> [Work item]:
Find the lines holding the string "Scope" in the data, then copy all of them.
Extracted information Block Start
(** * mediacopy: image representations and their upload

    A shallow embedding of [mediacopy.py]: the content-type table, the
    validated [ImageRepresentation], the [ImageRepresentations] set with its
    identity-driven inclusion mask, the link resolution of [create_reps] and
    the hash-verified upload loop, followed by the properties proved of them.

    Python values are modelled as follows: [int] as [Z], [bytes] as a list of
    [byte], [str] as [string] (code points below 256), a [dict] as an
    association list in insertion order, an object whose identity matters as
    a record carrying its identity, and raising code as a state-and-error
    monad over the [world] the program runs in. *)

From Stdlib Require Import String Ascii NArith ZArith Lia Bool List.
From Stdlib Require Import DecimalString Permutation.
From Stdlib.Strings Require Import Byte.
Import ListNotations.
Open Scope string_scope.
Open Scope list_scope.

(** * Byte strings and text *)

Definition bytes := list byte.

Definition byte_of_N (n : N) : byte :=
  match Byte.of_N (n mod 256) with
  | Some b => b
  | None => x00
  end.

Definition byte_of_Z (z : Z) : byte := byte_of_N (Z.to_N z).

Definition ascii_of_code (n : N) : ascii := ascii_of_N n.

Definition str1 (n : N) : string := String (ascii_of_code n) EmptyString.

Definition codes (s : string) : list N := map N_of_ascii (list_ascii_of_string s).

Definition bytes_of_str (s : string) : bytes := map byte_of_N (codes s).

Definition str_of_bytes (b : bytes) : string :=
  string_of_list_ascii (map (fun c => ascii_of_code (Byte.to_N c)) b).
Extracted information Block End
Extracted information Block Start
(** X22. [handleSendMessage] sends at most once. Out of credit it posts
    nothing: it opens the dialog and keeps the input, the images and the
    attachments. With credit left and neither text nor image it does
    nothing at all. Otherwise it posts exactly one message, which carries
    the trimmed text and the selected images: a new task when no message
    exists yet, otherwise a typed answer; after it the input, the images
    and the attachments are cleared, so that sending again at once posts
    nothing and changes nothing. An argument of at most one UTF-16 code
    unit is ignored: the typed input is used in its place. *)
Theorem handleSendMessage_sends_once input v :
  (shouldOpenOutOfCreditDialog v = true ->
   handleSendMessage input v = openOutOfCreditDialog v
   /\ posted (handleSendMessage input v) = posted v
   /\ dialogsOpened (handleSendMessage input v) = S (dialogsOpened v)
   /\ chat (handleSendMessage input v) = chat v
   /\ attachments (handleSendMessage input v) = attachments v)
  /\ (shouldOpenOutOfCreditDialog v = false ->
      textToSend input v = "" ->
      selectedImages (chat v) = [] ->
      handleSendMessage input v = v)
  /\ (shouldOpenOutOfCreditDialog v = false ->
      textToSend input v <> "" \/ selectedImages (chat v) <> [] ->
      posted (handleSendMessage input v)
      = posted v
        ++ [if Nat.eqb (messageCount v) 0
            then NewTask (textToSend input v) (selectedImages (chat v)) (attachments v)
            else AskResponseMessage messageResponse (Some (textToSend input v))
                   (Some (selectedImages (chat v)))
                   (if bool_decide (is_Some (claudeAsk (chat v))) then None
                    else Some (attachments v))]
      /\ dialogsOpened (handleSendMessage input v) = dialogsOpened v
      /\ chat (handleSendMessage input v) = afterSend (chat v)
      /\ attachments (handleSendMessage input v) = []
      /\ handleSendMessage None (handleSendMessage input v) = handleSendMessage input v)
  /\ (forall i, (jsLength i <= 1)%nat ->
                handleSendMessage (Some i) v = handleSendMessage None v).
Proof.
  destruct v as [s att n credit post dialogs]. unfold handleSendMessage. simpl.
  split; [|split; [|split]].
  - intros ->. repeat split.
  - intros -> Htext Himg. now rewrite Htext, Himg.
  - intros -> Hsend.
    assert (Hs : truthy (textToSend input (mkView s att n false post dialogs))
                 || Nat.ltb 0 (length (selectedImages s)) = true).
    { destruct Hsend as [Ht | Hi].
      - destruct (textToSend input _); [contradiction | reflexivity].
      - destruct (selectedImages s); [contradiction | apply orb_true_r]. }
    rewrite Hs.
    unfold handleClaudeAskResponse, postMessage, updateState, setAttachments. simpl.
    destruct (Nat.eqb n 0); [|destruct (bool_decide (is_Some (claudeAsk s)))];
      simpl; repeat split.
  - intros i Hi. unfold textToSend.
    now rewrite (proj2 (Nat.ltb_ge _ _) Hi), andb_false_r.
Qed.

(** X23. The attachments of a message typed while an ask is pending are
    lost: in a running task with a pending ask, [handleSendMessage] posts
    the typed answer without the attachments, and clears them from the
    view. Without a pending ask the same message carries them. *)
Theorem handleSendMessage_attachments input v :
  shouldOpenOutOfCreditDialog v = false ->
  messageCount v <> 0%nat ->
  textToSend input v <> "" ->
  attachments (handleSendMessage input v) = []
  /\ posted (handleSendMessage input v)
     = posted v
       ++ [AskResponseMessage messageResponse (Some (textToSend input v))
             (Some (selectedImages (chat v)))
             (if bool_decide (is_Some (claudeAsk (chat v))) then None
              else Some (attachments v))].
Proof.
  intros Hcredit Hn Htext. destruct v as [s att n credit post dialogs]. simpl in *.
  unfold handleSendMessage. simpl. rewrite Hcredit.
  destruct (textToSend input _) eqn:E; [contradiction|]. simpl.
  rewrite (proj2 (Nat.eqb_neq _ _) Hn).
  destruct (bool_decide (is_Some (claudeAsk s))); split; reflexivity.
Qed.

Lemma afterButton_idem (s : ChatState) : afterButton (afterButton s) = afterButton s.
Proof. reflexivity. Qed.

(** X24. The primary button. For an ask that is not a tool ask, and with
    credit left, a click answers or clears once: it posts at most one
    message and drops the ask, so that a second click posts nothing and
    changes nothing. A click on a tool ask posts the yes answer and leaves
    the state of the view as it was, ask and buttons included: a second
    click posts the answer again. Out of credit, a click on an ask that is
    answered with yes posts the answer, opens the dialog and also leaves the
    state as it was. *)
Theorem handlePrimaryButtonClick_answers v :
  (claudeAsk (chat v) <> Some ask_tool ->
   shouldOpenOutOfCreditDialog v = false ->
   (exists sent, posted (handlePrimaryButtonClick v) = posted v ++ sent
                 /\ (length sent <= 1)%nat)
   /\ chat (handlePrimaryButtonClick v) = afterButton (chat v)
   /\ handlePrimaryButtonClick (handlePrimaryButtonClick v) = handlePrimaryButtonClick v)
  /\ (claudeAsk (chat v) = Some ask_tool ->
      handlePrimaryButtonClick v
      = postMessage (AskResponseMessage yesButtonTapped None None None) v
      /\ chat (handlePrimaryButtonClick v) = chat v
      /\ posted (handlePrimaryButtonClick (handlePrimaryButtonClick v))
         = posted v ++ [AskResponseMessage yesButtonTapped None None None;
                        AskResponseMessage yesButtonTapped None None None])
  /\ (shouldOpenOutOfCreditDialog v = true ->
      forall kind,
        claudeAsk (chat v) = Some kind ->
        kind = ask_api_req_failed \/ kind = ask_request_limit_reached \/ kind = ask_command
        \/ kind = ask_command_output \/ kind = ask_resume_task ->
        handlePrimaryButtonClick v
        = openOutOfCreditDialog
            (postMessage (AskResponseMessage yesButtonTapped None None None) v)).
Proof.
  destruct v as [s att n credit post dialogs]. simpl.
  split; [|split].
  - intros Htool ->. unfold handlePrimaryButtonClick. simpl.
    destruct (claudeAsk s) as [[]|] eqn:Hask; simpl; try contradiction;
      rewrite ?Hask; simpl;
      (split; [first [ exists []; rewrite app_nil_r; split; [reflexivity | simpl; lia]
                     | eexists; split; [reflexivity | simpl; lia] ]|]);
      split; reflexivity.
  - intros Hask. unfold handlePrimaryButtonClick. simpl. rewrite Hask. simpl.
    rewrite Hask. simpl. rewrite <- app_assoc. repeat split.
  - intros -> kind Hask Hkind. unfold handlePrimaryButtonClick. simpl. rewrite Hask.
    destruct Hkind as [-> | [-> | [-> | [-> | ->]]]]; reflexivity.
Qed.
Extracted information Block End
> [Your solution]:
Open Scope string_scope.
Open Scope list_scope.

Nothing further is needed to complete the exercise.